Tutaj chłopiec spłonął rumieńcem i zamierzał uciec jak najszybciej z kuchni! Ale jego mama go złapała z uśmiechem.
 - Lubisz Hinatę, Sasu-chan? - Uklęknęła przed synem, sprawiając, że była na poziomie jego oczu, które unikały jej, ale przytaknął - Jest słodką dziewczynką.
 - T-tak... Oddała mi dzisiaj pomidory ze swojego bento... - Zgodził się, płonąc rumieńcem.
 - Oh! Jak miło! - Uśmiechnęła się szerzej. 
  Prawdę mówiąc cieszyłaby się z każdej dziewczynki, bo wiedziała, że kiedyś uczucia się zmieniają, ale chciała jak najlepiej dla swojego dziecka. 
 - Ale jest słaba! Więc... więc będę ją chronił!
 - Taka jest powinność prawdziwego mężczyzny, ochrona słabszych. - Przechyliła głowę na bok - Czy kiedyś dasz jej mój pierścionek?
 - Co? Ale to mamy. Od taty! - Sprzeciwił się.
 - Ten pierścień jest z nami od pokoleń, Sasuke. Każda żona głowy klanu Uchiha go nosi. 
 - Ale to Itachi jest spadkobiercą... Ja nie.

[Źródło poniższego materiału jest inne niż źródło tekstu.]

Lemma obj_get_entry {V : Type} (obj : Obj V) (k : string) (v : V) :
  NoDup (obj_keys obj) -> In (k, v) obj -> obj_get k obj = Some v.
Proof.
induction obj as [| [k0 v0] rest IH]; simpl; [intros _ [] |].
intros Hnd [Heq | Hin].
- injection Heq as -> ->. now rewrite String.eqb_refl.
- inversion Hnd as [| ? ? Hnotin Hnd']; subst.
  destruct (String.eqb k0 k) eqn:E.
  + apply String.eqb_eq in E. subst k0. exfalso. apply Hnotin.
    change k with (fst (k, v)). now apply in_map.
  + now apply IH.
Qed.

(** When the directories resolve no value of the query and the query has
    no tax-rate filter, the readable string is [type:] and [status:]
    followed by the fragments of the filters as they are, in the order of
    the keys of [flatFilters], with nothing between them. *)
Theorem buildUserReadableQueryString_unresolved :
  forall queryJSON : SearchQueryJSON,
    NoDup (obj_keys (flatFilters queryJSON)) ->
    (forall key queryFilter,
        In (key, queryFilter) (flatFilters queryJSON) ->
        String.eqb key CONST.TAX_RATE = false
        /\ forall filter, In filter queryFilter -> display key (value filter) = value filter) ->
    buildUserReadableQueryString Report COLLECTION_REPORT getReportName queryJSON
      PersonalDetails cardList reports TaxRates
    = ("type:" ++ type queryJSON ++ " status:" ++ status queryJSON)
        ++ String.concat EmptyString
             (map (fun entry => buildFilterValuesString (fst entry) (snd entry))
                (flatFilters queryJSON)).
Proof.
intros queryJSON Hnd Hunresolved. unfold buildUserReadableQueryString. cbv zeta.
rewrite fold_title. f_equal. f_equal. unfold obj_keys. rewrite map_map.
apply map_ext_in. intros [key queryFilter] Hin. cbn [fst snd].
rewrite (obj_get_entry _ _ _ Hnd Hin). cbn [nullish].
destruct (Hunresolved key queryFilter Hin) as [Htax Hvalues].
unfold displayQueryFilters. rewrite Htax. f_equal.
rewrite <- (map_id queryFilter) at 2. apply map_ext_in.
intros [op v] Hf. cbn [operator value]. f_equal. exact (Hvalues _ Hf).
Qed.

Lemma taxRateNamesOf_not_empty (id : string) :
  exists name names, taxRateNamesOf TaxRates id = name :: names.
Proof.
unfold taxRateNamesOf.
destruct (map fst (filter (fun entry => existsb (String.eqb id) (snd entry)) TaxRates))
  as [| name names]; simpl; eauto.
Qed.

(** Under the tax-rate key every displayed entry takes the operator of the
    first entry of the key: when that operator is eq or neq, the readable
    string lists the names of all the entries in one clause, whatever the
    operators of the entries after the first. *)
Theorem buildUserReadableQueryString_tax_rate :
  forall (queryJSON : SearchQueryJSON) (op : Operator) (first : QueryFilter)
         (others : list QueryFilter),
    flatFilters queryJSON = [(CONST.TAX_RATE, first :: others)] ->
    op = EQUAL_TO \/ op = NOT_EQUAL_TO ->
    operator first = op ->
    buildUserReadableQueryString Report COLLECTION_REPORT getReportName queryJSON
      PersonalDetails cardList reports TaxRates
    = ("type:" ++ type queryJSON ++ " status:" ++ status queryJSON)
        ++ " " ++ CONST.TAX_RATE ++ operatorToCharMap op
        ++ join ","
             (map sanitizeSearchValue
                (flat_map (taxRateNamesOf TaxRates) (map value (first :: others)))).
Proof.
intros queryJSON op first others Hflat Hop Hfirst.
unfold buildUserReadableQueryString. rewrite Hflat. cbv zeta.
cbn [obj_keys map fst fold_left obj_get]. rewrite String.eqb_refl. cbn [nullish].
f_equal. unfold displayQueryFilters. rewrite String.eqb_refl. cbv zeta.
cbn [hd_error option_map nullish]. rewrite Hfirst.
destruct (taxRateNamesOf_not_empty (value first)) as (name & names & Hnames).
cbn [map flat_map]. rewrite Hnames. cbn [app map].
rewrite (buildFilterValuesString_same_operator CONST.TAX_RATE op); auto.
- cbn [map value]. rewrite map_map. reflexivity.
- constructor; [reflexivity |]. apply Forall_forall. intros f Hf.
  apply in_map_iff in Hf. destruct Hf as [x [<- _]]. reflexivity.
Qed.

End DisplayProperties.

 - Ale wątpię, aby Ita-chan kiedykolwiek się ożenił! - Roześmiała się cicho - Więc na pewno trafi w twoje ręce. 
  Kiwnął głową, rozumiejąc poniekąd, co ma na myśli jego rodzicielka. Mikoto pogłaskała go czule po czuprynie.
 I trafił. Sasuke był zdziwiony tym, że tak szybko. Jakby ktoś zrzucił go na niego. Dosłownie. Wstał z podłogi, opierając się o zlew, zamykając oczy, aby pozbierać się po tej dziwnej dla niego sytuacji. Musiał się przygotować do pewnej ważnej dla niego - i nie tylko - uroczystości.

  Wieczór nastał szybko, a w klanie Hyuuga wrzało od plotek. Oczywiście nigdy nie opuszczą one murów rezydencji głównej, jak i bocznej gałęzi. Wszyscy byli zabiegani i zbytnio nikt nie wiedział, gdzie przebywa starsza córka Hiashiego. Ojciec dziewczyny koordynował ludzi, poczuwając się do roli głównego organizatora.
  Yasu właśnie przyozdabiała stoły kwiatami lilii z paprocią, gdy Hanabi dawała świece w stroiki. Wokół nich była biel, ale to wcale nie przeszkadzało. Uroczystości klanu Hyuga odbywały się poza rezydencją. Na wzgórzu stał budynek raczej dość nowoczesny, miał z jednej strony przeszklone okna, które zostały osłonięte półprzeźroczystymi firankami w kolorze bieli i jasno-czerwonymi kwiatami. Róże stały w wysokich, ozdobnych wazonach, a płatki zostały uprzątnięte. Stoły poustawiane zostały na kształt litery "U", w centrum którego stał stół dla najważniejszych osób tego wieczoru. Obok oczywiście miejsce dla rodzin, a dwa krzesła były bardziej ozdobione wieńcem z kwiatów róż na oparciach, oczywiście były na białym tle. Hirako pokaleczyła palce, splatając je w ozdobny wieniec, ale wiedziała, że było warto.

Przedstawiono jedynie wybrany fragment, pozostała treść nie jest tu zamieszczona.